§ TO DO:
Below are the entries. Transcribe exactly the lines from the one with "Struct.unpack_prim p (read_at" through the one with "(qf_offset f +", ends included, and leave out all others.

------ MATERIAL SHOWN ------

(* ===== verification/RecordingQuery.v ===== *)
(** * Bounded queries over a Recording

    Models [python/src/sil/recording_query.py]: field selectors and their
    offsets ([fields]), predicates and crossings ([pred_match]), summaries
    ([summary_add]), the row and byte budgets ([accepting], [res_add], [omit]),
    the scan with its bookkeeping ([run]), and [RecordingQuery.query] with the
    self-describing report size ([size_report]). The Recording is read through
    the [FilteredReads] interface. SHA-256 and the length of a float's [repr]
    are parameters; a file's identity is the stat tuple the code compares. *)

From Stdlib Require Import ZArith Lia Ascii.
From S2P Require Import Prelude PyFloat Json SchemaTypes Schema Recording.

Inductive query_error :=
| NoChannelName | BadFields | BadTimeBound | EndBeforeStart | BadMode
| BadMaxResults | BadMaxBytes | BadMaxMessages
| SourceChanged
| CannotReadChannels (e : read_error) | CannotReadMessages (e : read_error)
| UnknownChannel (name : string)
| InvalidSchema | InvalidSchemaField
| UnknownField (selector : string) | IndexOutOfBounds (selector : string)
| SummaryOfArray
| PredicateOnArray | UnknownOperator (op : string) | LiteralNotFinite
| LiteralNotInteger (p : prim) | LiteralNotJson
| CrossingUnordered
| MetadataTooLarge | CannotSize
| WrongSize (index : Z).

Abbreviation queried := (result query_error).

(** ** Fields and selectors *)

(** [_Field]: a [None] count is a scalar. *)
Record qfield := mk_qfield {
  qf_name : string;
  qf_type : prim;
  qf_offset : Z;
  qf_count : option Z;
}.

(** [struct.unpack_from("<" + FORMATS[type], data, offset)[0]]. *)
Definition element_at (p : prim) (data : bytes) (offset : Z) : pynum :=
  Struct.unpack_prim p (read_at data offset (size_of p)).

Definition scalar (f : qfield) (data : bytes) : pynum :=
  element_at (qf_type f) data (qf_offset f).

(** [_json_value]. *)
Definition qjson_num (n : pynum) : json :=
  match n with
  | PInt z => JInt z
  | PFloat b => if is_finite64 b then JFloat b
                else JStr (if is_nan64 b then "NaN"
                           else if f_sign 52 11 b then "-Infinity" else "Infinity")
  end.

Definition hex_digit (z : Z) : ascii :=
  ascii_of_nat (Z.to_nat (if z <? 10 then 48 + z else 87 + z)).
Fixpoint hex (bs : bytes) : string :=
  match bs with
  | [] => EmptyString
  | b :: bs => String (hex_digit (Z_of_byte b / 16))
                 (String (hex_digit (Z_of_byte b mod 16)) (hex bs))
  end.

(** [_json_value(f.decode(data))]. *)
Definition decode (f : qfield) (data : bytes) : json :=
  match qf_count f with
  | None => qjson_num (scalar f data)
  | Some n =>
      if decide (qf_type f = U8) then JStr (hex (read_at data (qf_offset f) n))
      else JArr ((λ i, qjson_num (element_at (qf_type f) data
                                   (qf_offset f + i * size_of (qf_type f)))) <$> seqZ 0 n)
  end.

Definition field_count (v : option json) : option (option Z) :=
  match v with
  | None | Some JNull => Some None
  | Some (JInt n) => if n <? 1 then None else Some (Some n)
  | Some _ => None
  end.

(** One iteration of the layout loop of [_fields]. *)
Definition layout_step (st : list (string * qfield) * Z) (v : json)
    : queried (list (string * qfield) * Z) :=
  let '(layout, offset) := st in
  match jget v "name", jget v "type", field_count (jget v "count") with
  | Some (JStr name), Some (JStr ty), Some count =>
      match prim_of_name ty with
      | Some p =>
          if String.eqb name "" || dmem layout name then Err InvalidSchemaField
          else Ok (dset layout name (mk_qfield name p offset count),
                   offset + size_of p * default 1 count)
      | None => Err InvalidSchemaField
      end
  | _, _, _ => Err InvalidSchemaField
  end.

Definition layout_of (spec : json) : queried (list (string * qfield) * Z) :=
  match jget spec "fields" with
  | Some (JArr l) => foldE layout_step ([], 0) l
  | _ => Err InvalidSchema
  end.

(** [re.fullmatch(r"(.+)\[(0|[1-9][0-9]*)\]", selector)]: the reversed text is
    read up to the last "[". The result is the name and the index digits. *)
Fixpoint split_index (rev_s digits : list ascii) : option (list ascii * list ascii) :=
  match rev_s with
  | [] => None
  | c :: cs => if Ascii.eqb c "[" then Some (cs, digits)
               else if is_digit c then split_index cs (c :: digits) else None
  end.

------

§ EXERCISE OUTPUT:
  Struct.unpack_prim p (read_at data offset (size_of p)).

Definition scalar (f : qfield) (data : bytes) : pynum :=
  element_at (qf_type f) data (qf_offset f).

(** [_json_value]. *)
Definition qjson_num (n : pynum) : json :=
  match n with
  | PInt z => JInt z
  | PFloat b => if is_finite64 b then JFloat b
                else JStr (if is_nan64 b then "NaN"
                           else if f_sign 52 11 b then "-Infinity" else "Infinity")
  end.

Definition hex_digit (z : Z) : ascii :=
  ascii_of_nat (Z.to_nat (if z <? 10 then 48 + z else 87 + z)).
Fixpoint hex (bs : bytes) : string :=
  match bs with
  | [] => EmptyString
  | b :: bs => String (hex_digit (Z_of_byte b / 16))
                 (String (hex_digit (Z_of_byte b mod 16)) (hex bs))
  end.

(** [_json_value(f.decode(data))]. *)
Definition decode (f : qfield) (data : bytes) : json :=
  match qf_count f with
  | None => qjson_num (scalar f data)
  | Some n =>
      if decide (qf_type f = U8) then JStr (hex (read_at data (qf_offset f) n))
      else JArr ((λ i, qjson_num (element_at (qf_type f) data
                                   (qf_offset f + i * size_of (qf_type f)))) <$> seqZ 0 n)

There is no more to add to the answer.